I'd like to comment about what Paul Krombholz said about BGA produced toxins
in APD # 619.  Cyanobacteria can be poisonous to animal life, and  cause
death if the exposure is substantial. This is through its elaboration of
various toxins.  Four years ago in Brazil there was an epidemic of sickness
and death (26 patients) in a dialysis unit which was directly traced to the
contamination with cyanobacteria of water used to make dialysate.  The
patients died of liver failure, and the causative toxin was a microcystin
(which is a cyclic peptide) known to be elaborated by cyanobacteria. The
patients were probably exposed to a large amount of the substance
parenterally (i.e. directly into the veins) which may have accounted for the
particular potency of this exposure. In humans the ingestion of this toxin
causes a variety of lesser disturbances, such as gastroenteritis, dizziness
and fatigue. The cyanobacteria also produce other toxins (e.g. anatoxin a
and nodularins) and have been reported to cause liver injury in animals that
ingest large quantities of contaminated water.
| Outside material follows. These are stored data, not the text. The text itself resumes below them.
(** X2. When a target column is absent the cleaner raises [KeyError] for
    the first absent column in the order of the script's list, during the
    imputation loop, and returns no table. *)
Theorem cleaner_first_missing_column (l1 l2 : list string) (c : string)
    (df : DataFrame) :
  numeric_columns = l1 ++ c :: l2 ->
  has_columns l1 df -> numeric df !! c = None ->
  for_each fillna_median numeric_columns df = Raise (KeyError c) /\
  cleaner df = Raise (KeyError c).
Proof.
  intros Hcols Hl1 Hc.
  assert (for_each fillna_median numeric_columns df = Raise (KeyError c)) as Hloop.
  { rewrite Hcols.
    by apply (for_each_first_missing impute _ fillna_median_spec). }
  split; [done|]. unfold cleaner, clean_in_order. by rewrite Hloop.
Qed.

Lemma cleaner_first_missing_column_witness :
  numeric_columns = ["PM2.5"] ++ "PM10" :: ["O3"; "NO2"; "Temperature"; "Humidity"] /\
  has_columns ["PM2.5"] example_missing_columns /\
  numeric example_missing_columns !! "PM10" = None /\
  cleaner example_missing_columns = Raise (KeyError "PM10").
Proof.
  assert (has_columns ["PM2.5"] example_missing_columns) as H
    by (repeat constructor; eexists; reflexivity).
  split; [reflexivity|]. split; [exact H|]. split; [reflexivity|].
  apply (cleaner_first_missing_column ["PM2.5"]
           ["O3"; "NO2"; "Temperature"; "Humidity"] "PM10"
           example_missing_columns eq_refl H eq_refl).
Defined.

(** X4. Cleaning is idempotent: the cleaner run on its own result returns
    that result unchanged. *)
Theorem cleaner_idempotent (df t : DataFrame) :
  cleaner df = Ok t -> cleaner t = Ok t.
Proof.
  intros Hok. pose proof Hok as (Hcols & _ & Ht)%clean_in_order_Ok_inv.
  assert (has_columns numeric_columns t) as Hcols'.
  { rewrite Ht. unfold has_columns in *. eapply Forall_impl; [exact Hcols|].
    intros c Hc. unfold with_numeric. cbn [numeric].
    by apply alter_all_is_Some, alter_all_is_Some. }
  unfold cleaner. rewrite (clean_in_order_Ok _ _ _ Hcols' Hcols'). f_equal.
  destruct t as [st ts m]. unfold with_numeric. cbn [Station_ID Timestamp numeric].
  f_equal. apply map_eq. intros col.
  rewrite !alter_all_lookup by apply numeric_columns_NoDup.
  destruct (decide (col ∈ numeric_columns)) as [Hin|Hin]; [|done].
  destruct (cleaner_lookup df _ col Hok Hin) as (s & _ & Hcol).
  cbn [numeric] in Hcol. rewrite Hcol. cbn. f_equal.
  rewrite (impute_fixed (clamp (impute s))) by apply clamp_signed.
  apply clamp_fixed, clamp_signed.
Qed.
I am not sure whether these toxins are harmful to plant life or other animal
life.  BGA certainly does not seem harmful to fish, and in this regard it is
notable that I have yet to find a fish which will eat the organism (probably
because it does not have an appealing taste or smell).  If the organism were
ingested by fish in large amounts it very well might have a deleterious

I suspect the H2O2 is killing the bacteria through direct oxidation rather
than through oxidation of a DOC.

A take home point of the toxin story is that BGA in large amounts can be
harmful to humans and animals, and that care should be taken when siphoning
it, etc.

Rob Sirota
Huntingdon Valley, Pa.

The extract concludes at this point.